■ INPUT FOR THIS TASK ■

(** * Constant-depth matchgate circuits: ansatz construction and retry loop

    A shallow embedding of the notebook
    [Constant_Depth_w_QSearch_XY_Demo.ipynb]: the functions [make_matchgate],
    [make_layertype1], [make_layertype2] and [make_MGC] that build the
    constant-depth circuit structure, and the per-time-step synthesis loop
    that fits its parameters with the QSearch multi-start solver. *)

From Stdlib Require Import List ZArith Lia Bool String Arith.
From Stdlib Require Import Floats.
From Stdlib Require Import Reals Lra.
From Stdlib Require Import Ascii.
Import ListNotations.

Set Implicit Arguments.

(** ** Python results

    The builders read local variables that a loop may have left unbound;
    Python then raises [UnboundLocalError].  A call into a library may
    raise an error of its own.  Fallible code returns a [result]. *)

Inductive exn : Type :=
| UnboundLocalError (name : string)
| LibraryError (what : string).

Inductive result (A : Type) : Type :=
| Ok (a : A)
| Raise (e : exn).

Arguments Ok {A} a.
Arguments Raise {A} e.

Definition bind {A B : Type} (r : result A) (k : A -> result B) : result B :=
  match r with
  | Ok a => k a
  | Raise e => Raise e
  end.

Notation "x <- r ;; k" := (bind r (fun x => k))
  (at level 61, r at next level, right associativity).

(** A local variable is [None] until its first assignment. *)
Definition read_local {A : Type} (name : string) (v : option A) : result A :=
  match v with
  | Some a => Ok a
  | None => Raise (UnboundLocalError name)
  end.

(** [for i in range(count)] with the loop state threaded through the body;
    [for_loop body start count] runs [i = start, ..., start + count - 1]. *)
Fixpoint for_loop {St : Type} (body : nat -> St -> result St)
         (start count : nat) (s : St) : result St :=
  match count with
  | O => Ok s
  | S c => s' <- body start s ;; for_loop body (S start) c s'
  end.

Definition for_range {St : Type} (count : Z) (body : nat -> St -> result St)
  (s : St) : result St :=
  for_loop body 0 (Z.to_nat count) s.

(** ** Gate trees *)

(** Modelled from the spec: the gate classes of the QSearch library
    ([ZGate], [XGate], [CNOTGate], [IdentityGate], [KroneckerGate],
    [ProductGate]) that the notebook imports; section 3 of the
    specification gives them as leaves (identity, X rotation, Z rotation,
    controlled-not), a parallel composition and a sequential composition.
    Both compositions take any number of sub-gates. *)
#[warnings="-register-all"]
Inductive gate : Type :=
| ZGate
| XGate
| CNOTGate
| IdentityGate
| KroneckerGate (subgates : list gate)
| ProductGate (subgates : list gate).

(** Modelled from the spec: the number of real parameters of a gate.  A
    rotation leaf carries exactly one parameter slot, identity and
    controlled-not carry none, and a composition carries those of its
    children. *)
Fixpoint num_inputs (g : gate) : nat :=
  match g with
  | ZGate => 1
  | XGate => 1
  | CNOTGate => 0
  | IdentityGate => 0
  | KroneckerGate gs => list_sum (map num_inputs gs)
  | ProductGate gs => list_sum (map num_inputs gs)
  end.
(** * Signal generation engine of newspulse-ai: crypto (api/app.py) and
      commodities (api/commodities.py)

    A shallow embedding of the two signal engines and of the pandas
    operations they call, with the properties of the specification stated
    and settled against it.

    Numbers.  The engines compute on IEEE binary64 values.  A value is
    modelled as [NaN] or a finite real number: the not-a-number value, its
    propagation through arithmetic, its truthiness and its comparisons are
    modelled as Python and numpy have them; overflow to an infinity is
    outside the model, and so is rounding error, except for the risk band,
    whose strict order is also proved for arithmetic that rounds each
    result.  Python raises [ZeroDivisionError] when a float is divided by
    zero; numpy arithmetic never raises. *)

From Stdlib Require Import Reals Lra Lia ZArith List String Ascii Bool.
From Stdlib Require Import Permutation Sorted OrdersEx RelationClasses.
Import ListNotations.

Open Scope R_scope.

(** ** Values, exceptions *)

Inductive float : Type :=
| NaN
| Fin (r : R).

Inductive exn : Type :=
| ZeroDivisionError
| KeyError
| AttributeError
| HTTPException404.

Inductive result (A : Type) : Type :=
| Ok (a : A)
| Raise (e : exn).

Arguments Ok {A} a.
Arguments Raise {A} e.

Definition bind {A B : Type} (m : result A) (k : A -> result B) : result B :=
  match m with
  | Ok a => k a
  | Raise e => Raise e
  end.

Notation "x <- m ;; k" := (bind m (fun x => k))
  (at level 61, m at next level, right associativity).

(** ** Float operations *)

Definition lift2 (op : R -> R -> R) (a b : float) : float :=
  match a, b with
  | Fin x, Fin y => Fin (op x y)
  | _, _ => NaN
  end.

Definition fadd : float -> float -> float := lift2 Rplus.
Definition fsub : float -> float -> float := lift2 Rminus.
Definition fmul : float -> float -> float := lift2 Rmult.

Definition fabs (a : float) : float :=
  match a with
  | NaN => NaN
  | Fin x => Fin (Rabs x)
  end.

Definition isnan (a : float) : bool :=
  match a with
  | NaN => true
  | Fin _ => false
  end.

(** [a > b], [a < b] and [a == b] of Python: false as soon as one side is NaN. *)
Definition fgt (a b : float) : bool :=
  match a, b with
  | Fin x, Fin y => if Rlt_dec y x then true else false
  | _, _ => false
  end.

Definition flt (a b : float) : bool := fgt b a.

Definition feq (a b : float) : bool :=
  match a, b with
  | Fin x, Fin y => if Req_dec_T x y then true else false
  | _, _ => false
  end.

(** Truth value of a float: zero is false, everything else, NaN included,
    is true. *)
Definition truthy (a : float) : bool :=
  match a with
  | NaN => true
  | Fin x => if Req_dec_T x 0 then false else true
  end.

(** [x or d] of Python. *)
Definition py_or (x d : float) : float := if truthy x then x else d.

(** [a / b] on Python floats. *)
Definition py_div (a b : float) : result float :=
  match b with
  | Fin y =>
      if Req_dec_T y 0 then Raise ZeroDivisionError
      else match a with
           | Fin x => Ok (Fin (x / y))
           | NaN => Ok NaN
           end
  | NaN => Ok NaN
  end.

(** [max(a, b)] of Python: [b] when [b > a], else [a]. *)
Definition py_max (a b : float) : float := if fgt b a then b else a.

(** [np.minimum], [np.maximum]: NaN as soon as one side is NaN. *)
Definition np_minimum : float -> float -> float := lift2 Rmin.
Definition np_maximum : float -> float -> float := lift2 Rmax.

(** [np.clip(x, lo, hi)]. *)
Definition np_clip (x lo hi : float) : float :=
  match x, lo, hi with
  | Fin v, Fin l, Fin h => Fin (Rmin (Rmax v l) h)
  | _, _, _ => NaN
  end.

(** [np.exp]. *)
Definition np_exp (a : float) : float :=
  match a with
  | NaN => NaN
  | Fin x => Fin (exp x)
  end.

Definition fneg (a : float) : float :=
  match a with
  | NaN => NaN
  | Fin x => Fin (- x)
  end.

(** numpy's [a / b] as [sigmoid] uses it: the divisor [1 + exp(-x)] is never
    zero, and numpy does not raise. *)
Definition np_div : float -> float -> float := lift2 Rdiv.

(** [round(x, 2)]: the nearest multiple of 0.01, a tie going to the even
    one; NaN stays NaN. *)
Definition floor (x : R) : Z := (up x - 1)%Z.

Definition round_half_even (x : R) : Z :=
  let f := floor x in
  let d := x - IZR f in
  if Rlt_dec d (1 / 2) then f
  else if Rlt_dec (1 / 2) d then (f + 1)%Z
  else if Z.even f then f else (f + 1)%Z.

Definition round2 (a : float) : float :=
  match a with
  | NaN => NaN
  | Fin x => Fin (IZR (round_half_even (x * 100)) / 100)
  end.

(** ** Rows *)

Inductive key : Type :=
| Close | EMA_20 | MACD | RSI_14 | ATR | Vol_Ratio.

■ WHAT TO PRODUCE ■
Within the records above, count each line holding "ZeroDivisionError". Write down only the number.

■ EXERCISE OUTPUT ■
3